◆ **WORK TASK**: Your task is to find every line of the listing that includes "Hfind" and copy it.

◆ **INFORMATION SHOWN**:
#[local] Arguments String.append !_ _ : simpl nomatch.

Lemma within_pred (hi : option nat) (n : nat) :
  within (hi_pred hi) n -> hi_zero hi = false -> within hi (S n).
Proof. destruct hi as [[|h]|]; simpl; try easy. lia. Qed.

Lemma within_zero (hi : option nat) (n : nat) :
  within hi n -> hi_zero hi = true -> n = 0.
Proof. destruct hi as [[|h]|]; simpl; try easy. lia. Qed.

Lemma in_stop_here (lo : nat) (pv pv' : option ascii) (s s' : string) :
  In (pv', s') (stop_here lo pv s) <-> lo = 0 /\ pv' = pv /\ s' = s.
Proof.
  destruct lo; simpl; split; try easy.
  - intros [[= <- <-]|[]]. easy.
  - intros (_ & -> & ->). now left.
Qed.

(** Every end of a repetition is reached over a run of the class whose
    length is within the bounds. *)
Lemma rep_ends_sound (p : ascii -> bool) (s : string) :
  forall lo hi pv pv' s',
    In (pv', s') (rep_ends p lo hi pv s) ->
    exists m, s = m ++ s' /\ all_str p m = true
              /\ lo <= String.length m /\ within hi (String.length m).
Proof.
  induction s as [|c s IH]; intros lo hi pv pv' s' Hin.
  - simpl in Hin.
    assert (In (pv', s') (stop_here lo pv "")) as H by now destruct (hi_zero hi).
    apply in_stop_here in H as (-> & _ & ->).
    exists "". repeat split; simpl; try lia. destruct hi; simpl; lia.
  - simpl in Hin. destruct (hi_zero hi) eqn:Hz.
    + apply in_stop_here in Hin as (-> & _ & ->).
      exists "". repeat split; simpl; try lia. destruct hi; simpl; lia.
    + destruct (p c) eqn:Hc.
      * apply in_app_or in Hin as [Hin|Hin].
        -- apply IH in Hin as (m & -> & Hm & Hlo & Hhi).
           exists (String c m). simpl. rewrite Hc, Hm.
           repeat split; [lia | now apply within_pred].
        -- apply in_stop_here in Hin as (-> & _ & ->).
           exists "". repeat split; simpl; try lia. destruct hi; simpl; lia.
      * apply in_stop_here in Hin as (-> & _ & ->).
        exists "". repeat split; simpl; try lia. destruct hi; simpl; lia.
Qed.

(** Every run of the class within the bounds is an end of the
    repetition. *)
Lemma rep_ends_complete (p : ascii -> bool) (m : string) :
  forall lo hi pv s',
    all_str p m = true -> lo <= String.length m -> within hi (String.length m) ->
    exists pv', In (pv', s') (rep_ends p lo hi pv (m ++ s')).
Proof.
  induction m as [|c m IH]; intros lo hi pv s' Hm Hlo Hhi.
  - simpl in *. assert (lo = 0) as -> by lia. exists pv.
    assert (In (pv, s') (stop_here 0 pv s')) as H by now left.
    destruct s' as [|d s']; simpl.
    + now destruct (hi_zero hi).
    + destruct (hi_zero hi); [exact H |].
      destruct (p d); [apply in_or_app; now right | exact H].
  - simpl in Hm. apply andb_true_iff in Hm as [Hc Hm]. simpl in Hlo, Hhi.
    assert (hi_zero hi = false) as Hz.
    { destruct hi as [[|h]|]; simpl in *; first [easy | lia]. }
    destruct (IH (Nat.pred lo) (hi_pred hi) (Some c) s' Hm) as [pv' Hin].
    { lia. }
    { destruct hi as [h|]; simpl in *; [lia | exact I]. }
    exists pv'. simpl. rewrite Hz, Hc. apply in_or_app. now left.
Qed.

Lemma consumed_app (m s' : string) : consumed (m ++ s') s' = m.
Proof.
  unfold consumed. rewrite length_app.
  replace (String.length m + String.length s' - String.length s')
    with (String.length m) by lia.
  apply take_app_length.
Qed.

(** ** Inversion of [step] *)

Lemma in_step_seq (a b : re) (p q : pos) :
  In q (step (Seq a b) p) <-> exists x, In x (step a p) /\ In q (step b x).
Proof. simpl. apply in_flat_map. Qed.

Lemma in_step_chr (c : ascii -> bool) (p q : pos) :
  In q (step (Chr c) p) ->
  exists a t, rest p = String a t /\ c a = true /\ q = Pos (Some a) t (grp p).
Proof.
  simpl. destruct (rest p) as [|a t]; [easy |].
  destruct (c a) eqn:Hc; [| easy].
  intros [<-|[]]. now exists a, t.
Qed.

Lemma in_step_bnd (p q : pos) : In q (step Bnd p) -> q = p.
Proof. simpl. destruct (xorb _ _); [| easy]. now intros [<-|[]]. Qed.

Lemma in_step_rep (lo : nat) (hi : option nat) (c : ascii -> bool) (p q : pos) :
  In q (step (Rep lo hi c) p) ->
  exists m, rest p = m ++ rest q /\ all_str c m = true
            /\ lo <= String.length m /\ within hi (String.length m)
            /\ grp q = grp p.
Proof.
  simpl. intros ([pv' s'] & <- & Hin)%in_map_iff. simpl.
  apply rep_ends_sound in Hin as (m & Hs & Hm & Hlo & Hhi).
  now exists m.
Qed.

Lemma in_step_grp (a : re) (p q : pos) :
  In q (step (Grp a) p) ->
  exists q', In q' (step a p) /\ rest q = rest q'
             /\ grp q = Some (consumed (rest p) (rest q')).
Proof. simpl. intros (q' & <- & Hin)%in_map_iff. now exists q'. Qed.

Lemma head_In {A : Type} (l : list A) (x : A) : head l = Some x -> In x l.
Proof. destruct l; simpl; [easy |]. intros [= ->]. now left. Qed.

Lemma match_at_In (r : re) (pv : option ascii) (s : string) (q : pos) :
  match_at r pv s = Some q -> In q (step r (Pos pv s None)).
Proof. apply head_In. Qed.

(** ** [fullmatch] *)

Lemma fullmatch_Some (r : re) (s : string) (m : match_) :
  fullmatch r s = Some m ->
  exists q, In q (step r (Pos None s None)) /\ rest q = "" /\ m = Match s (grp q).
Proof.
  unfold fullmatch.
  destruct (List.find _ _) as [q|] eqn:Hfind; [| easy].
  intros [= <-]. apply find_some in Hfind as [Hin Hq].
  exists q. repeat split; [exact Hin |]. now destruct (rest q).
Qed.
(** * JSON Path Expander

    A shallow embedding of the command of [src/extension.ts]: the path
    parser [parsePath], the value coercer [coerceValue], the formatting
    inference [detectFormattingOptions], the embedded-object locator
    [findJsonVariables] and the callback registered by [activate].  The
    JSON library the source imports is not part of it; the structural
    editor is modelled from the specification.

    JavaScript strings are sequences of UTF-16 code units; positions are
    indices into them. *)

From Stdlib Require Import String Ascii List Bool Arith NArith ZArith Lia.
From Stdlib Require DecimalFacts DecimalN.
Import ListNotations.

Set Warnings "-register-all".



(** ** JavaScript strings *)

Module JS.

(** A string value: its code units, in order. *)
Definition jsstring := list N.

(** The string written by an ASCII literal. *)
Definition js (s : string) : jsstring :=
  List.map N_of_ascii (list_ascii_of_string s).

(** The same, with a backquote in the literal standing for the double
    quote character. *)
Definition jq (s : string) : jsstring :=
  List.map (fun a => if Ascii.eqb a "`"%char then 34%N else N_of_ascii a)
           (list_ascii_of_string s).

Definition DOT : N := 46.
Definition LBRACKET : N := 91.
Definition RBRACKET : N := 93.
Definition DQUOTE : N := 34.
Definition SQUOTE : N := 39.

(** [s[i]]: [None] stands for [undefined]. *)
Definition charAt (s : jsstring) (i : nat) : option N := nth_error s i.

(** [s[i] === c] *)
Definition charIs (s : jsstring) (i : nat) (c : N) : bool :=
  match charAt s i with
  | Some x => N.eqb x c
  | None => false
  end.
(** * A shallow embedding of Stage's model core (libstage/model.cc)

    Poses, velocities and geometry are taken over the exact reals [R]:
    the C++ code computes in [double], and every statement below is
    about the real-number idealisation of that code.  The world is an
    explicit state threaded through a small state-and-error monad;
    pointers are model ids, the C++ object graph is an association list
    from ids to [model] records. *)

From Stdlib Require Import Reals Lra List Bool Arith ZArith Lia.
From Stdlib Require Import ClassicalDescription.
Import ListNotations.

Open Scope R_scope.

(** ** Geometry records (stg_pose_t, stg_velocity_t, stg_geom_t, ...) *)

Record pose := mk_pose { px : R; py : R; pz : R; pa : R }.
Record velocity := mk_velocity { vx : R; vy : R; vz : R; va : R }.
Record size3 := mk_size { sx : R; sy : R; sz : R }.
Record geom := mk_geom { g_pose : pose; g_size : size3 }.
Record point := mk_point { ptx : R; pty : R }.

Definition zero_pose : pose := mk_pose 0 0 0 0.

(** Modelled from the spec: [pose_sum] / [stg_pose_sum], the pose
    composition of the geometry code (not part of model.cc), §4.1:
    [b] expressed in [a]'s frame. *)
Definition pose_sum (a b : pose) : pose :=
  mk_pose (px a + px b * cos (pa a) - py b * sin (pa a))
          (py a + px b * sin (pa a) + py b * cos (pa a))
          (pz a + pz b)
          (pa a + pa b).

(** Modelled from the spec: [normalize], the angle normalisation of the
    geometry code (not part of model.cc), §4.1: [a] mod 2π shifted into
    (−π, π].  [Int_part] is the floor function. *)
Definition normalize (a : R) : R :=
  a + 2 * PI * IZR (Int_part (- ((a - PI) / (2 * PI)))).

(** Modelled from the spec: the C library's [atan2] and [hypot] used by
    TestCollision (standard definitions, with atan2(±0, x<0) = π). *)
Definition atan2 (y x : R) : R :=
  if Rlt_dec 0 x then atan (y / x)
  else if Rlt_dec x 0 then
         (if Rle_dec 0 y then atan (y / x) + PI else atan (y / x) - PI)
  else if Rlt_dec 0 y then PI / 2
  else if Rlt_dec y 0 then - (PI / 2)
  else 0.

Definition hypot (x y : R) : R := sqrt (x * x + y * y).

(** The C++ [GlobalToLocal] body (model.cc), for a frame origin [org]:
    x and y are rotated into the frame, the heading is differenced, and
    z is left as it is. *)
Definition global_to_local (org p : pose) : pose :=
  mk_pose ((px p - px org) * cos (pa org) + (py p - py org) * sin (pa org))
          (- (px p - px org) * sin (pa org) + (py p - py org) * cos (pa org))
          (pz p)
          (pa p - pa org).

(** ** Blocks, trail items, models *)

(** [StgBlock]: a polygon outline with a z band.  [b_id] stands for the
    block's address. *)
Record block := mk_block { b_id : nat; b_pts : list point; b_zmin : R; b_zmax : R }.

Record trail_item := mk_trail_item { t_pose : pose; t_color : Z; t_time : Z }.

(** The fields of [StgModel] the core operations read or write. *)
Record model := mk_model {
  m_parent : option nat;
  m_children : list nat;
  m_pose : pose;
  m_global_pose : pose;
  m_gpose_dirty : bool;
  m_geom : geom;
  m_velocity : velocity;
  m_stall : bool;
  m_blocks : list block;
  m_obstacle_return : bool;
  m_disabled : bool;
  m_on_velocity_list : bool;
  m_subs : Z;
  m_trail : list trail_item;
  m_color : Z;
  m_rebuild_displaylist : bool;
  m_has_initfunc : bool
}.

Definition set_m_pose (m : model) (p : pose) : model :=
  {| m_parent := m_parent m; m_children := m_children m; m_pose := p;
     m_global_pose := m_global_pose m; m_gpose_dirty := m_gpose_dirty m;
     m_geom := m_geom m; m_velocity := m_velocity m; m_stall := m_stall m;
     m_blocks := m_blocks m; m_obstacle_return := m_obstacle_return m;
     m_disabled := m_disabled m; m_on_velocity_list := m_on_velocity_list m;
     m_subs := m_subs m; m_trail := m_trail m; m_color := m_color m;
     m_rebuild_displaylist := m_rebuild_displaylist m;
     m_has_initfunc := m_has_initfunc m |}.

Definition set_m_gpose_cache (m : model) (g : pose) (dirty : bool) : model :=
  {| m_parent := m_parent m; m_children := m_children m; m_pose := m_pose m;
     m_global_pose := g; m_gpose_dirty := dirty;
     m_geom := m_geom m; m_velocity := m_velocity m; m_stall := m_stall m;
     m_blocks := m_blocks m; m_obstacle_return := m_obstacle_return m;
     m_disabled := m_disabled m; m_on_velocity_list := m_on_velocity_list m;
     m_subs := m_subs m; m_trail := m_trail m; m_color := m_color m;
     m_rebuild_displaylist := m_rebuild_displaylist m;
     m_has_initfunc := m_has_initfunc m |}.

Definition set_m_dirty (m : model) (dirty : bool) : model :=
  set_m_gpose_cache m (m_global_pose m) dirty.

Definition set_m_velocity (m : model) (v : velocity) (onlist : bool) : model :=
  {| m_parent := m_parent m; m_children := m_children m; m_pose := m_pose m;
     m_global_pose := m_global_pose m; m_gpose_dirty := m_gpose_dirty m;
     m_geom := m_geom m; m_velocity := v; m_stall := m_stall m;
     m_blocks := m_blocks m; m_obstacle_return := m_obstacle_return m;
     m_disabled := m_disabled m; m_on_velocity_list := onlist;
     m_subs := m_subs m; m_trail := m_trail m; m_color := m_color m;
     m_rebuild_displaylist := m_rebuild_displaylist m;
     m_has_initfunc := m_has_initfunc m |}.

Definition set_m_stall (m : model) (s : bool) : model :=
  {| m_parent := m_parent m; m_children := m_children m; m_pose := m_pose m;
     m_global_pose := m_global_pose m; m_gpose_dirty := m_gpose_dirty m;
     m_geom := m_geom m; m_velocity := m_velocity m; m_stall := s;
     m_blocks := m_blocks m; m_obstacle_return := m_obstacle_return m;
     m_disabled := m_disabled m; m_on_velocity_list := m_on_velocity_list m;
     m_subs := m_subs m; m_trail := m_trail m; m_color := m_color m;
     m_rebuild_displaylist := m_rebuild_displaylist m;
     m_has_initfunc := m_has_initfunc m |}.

◆ **TASK RESULT**:
  destruct (List.find _ _) as [q|] eqn:Hfind; [| easy].
  intros [= <-]. apply find_some in Hfind as [Hin Hq].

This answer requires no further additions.